I obtained a PhD in computer science from University of Delaware where I worked with Dr. Michela Taufer on integrating application-aware self-management to global distributed computing environments with the final goal of making them accessible to a wider scientific community. I also got a M.S in computer science from INAOE, Puebla with Dr Olac Fuentes, and a B.S in informatics from the Universidad de Guadalajara, Jalisco.
I'm originally from Guadalajara, a beautiful city in the western-pacific side of Mexico. My name, Trilce, (pronounced in english like tree-il-sˈe)) is a neologism invented by peruvian poet Cesar Vallejo.
Introduction to Computer Programming is a gentle and fun introduction to the art of programming. Students will learn the fundations on how to think like a computer scientist, design programs, and implement solutions in a high level programming language. Projects will combine computing, art, and imagination to engage students with core principles of programming.
As intelligent systems become pervasive and data production grows at a rate never seen before, the ability to understand, analyze, and automatically learn from data is becoming a crucial technical skill. In this course we cover principles and practice of Machine Learning, that is, systems that mprove performance on specific tasks through experience. The course balances theory and practice to provide students with the fundamentals of statistical learning as well as with hands-on experience building predictive systems.
In this course we study key data analysis and management techniques, which applied to massive datasets are the cornerstone that enables real-time decision making in distributed environments, business intelligence in the Web, and scientific discovery at large scale. In particular, we examine the map-reduce parallel computing paradigm and associated technologies such as distributed file systems, no-SQL databases, and stream computing engines. Additionally we review machine learning methods that make possible the efficient analysis of large volumes of data in near real time.
In this course explores the design, experimentation, testing, and pitfalls of empirical research in Computer Science. In particular, students will learn how to use a data-driven approach to understanding computing phenomena, formulate hypotheses, design computing experiments to test and validate or refute said hypotheses, evaluate and interpret empirical results. Overall, the goal of this course is to provide the students with the foundations of rigorous empirical research
This project seeks to enablin accurate and general distributed learning in domains where data collection is spread across multiple physical locations. Of particular relevance, are scenarios where raw data communication is infeasible because of its volume or because of privacy and security issues. This project presents a comprehensive approach to handle data-to-knowledge extraction, representation, and learning at scale
This project tackles the data challenge of data analysis of molecular dynamics simulations on the next-generation supercomputers by: (1) creating new in situ methods to trace molecular events such as conformational changes, phase transitions, or binding events in molecular dynamics simulations and (2) designing new data representations to build an explicit global organization of structural and temporal molecular properties.

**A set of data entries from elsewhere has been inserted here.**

(* ===== verification/Expiring.v ===== *)
(** Maps whose entries expire: the lemmas the in-process stores share.

    The memory cache, the memory blacklist and their specifications keep a
    [gmap] of entries, ask whether an entry is dead at some instant, and drop
    dead entries now and then. What such a store means is its [live] view. *)

From stdpp Require Import base gmap strings list fin_maps.
From Stdlib Require Import ZArith Lia.
From S2P Require Import Prelude.

(** How long a value written at [now] with [ttl] is there: for ever when the TTL
    is not positive. *)
Definition lives (now ttl t : Z) : bool := (ttl <=? 0) || (t <? now + ttl).

Section Expiring.
Context {V : Type} (dead : Z -> V -> bool).

(** Once dead, an entry stays dead. *)
Definition dead_mono : Prop :=
  forall t t' v, t <= t' -> dead t v = true -> dead t' v = true.

Definition live (t : Z) (m : gmap string V) (k : string) : option V :=
  match m !! k with
  | Some v => if dead t v then None else Some v
  | None => None
  end.

(** Dropping every dead entry. *)
Definition purge (t : Z) (m : gmap string V) : gmap string V :=
  filter (fun kv => dead t kv.2 = false) m.

Lemma live_insert t m k v k' :
  live t (<[k := v]> m) k' =
  if decide (k' = k) then (if dead t v then None else Some v) else live t m k'.
Proof.
  unfold live. destruct (decide (k' = k)) as [-> | Hne].
  - by rewrite lookup_insert_eq.
  - by rewrite lookup_insert_ne.
Qed.

Lemma live_delete t m k k' :
  live t (delete k m) k' = if decide (k' = k) then None else live t m k'.
Proof.
  unfold live. destruct (decide (k' = k)) as [-> | Hne].
  - by rewrite lookup_delete_eq.
  - by rewrite lookup_delete_ne.
Qed.

Lemma live_purge t t' m k : dead_mono -> t <= t' -> live t' (purge t m) k = live t' m k.
Proof.
  intros Hd Hle. unfold live, purge. rewrite map_lookup_filter.
  destruct (m !! k) as [v |]; [| done]. simpl.
  destruct (dead t v) eqn:E; simpl; [| done]. by rewrite (Hd t t' v Hle E).
Qed.

(** Dropping one dead entry is not observable. *)
Lemma live_delete_dead t t' m k k' v :
  dead_mono -> t <= t' -> m !! k = Some v -> dead t v = true ->
  live t' (delete k m) k' = live t' m k'.
Proof.
  intros Hd Hle Hk Hv. rewrite live_delete. destruct (decide (k' = k)) as [-> |]; [| done].
  unfold live. by rewrite Hk, (Hd t t' v Hle Hv).
Qed.

Lemma live_mono t t' m k v : dead_mono -> t <= t' -> live t' m k = Some v -> live t m k = Some v.
Proof.
  intros Hd Hle. unfold live. destruct (m !! k) as [v' |]; [| done].
  destruct (dead t v') eqn:E; [by rewrite (Hd t t' v' Hle E) |]. by destruct (dead t' v').
Qed.

(** Two stores with the same live view from [t] on. *)
Definition same_live (t : Z) (m1 m2 : gmap string V) : Prop :=
  forall t' k, t <= t' -> live t' m1 k = live t' m2 k.

#[global] Instance same_live_equiv t : Equivalence (same_live t).
Proof.
  split.
  - intros m t' k _. done.
  - intros m1 m2 H t' k Ht. symmetry. by apply H.
  - intros m1 m2 m3 H1 H2 t' k Ht. rewrite H1 by done. by apply H2.
Qed.

Lemma same_live_later t t' m1 m2 : same_live t m1 m2 -> t <= t' -> same_live t' m1 m2.
Proof. intros H Hle u k Hu. apply H. lia. Qed.

Lemma same_live_insert t m1 m2 k v :
  same_live t m1 m2 -> same_live t (<[k := v]> m1) (<[k := v]> m2).
Proof. intros H t' k' Ht. rewrite !live_insert. case_decide; [done |]. by apply H. Qed.

Lemma same_live_delete t m1 m2 k :
  same_live t m1 m2 -> same_live t (delete k m1) (delete k m2).
Proof. intros H t' k' Ht. rewrite !live_delete. case_decide; [done |]. by apply H. Qed.

Lemma same_live_purge t m1 m2 :
  dead_mono -> same_live t m1 m2 -> same_live t (purge t m1) m2.
Proof. intros Hd H t' k Ht. rewrite live_purge by done. by apply H. Qed.

Lemma same_live_drop t m1 m2 k v :
  dead_mono -> same_live t m1 m2 -> m1 !! k = Some v -> dead t v = true ->
  same_live t (delete k m1) m2.
Proof.
  intros Hd H Hk Hv t' k' Ht. rewrite (live_delete_dead t t' m1 k k' v Hd Ht Hk Hv).
  by apply H.
Qed.
End Expiring.

Create HintDb live discriminated.
#[export] Hint Resolve same_live_insert same_live_delete same_live_purge : live.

This project is researching a new approach to optimizing resource allocation in cyber-infrastructure systems based on computational modeling and optimization of system performance. The models, analyses, and optimization techniques researched in this work will enable software cyber-infrastructure, applications, and system architects to make effective end-to-end performance tradeoffs, increasing the efficiency of important strategic computing systems.
The New Mexico SMART Grid Center will develop research capacity and education programs to support a modern electric grid built on the principles of distribution feeder microgrids (DFMs), and empower a diverse, next-generation workforce through industry partnerships, education, and public outreach.
The RobustScience project gathers interdisciplinary communities to define a roadmap to robust science using high-throughput applications for scientific discovery. High-throughput applications combine multiple tasks into increasingly complex workflows on heterogeneous systems. Robust science should assure performance scalability in space and time; trust in technology, people, and infrastructures; and reproducibility or confirmable research in high-throughput applications.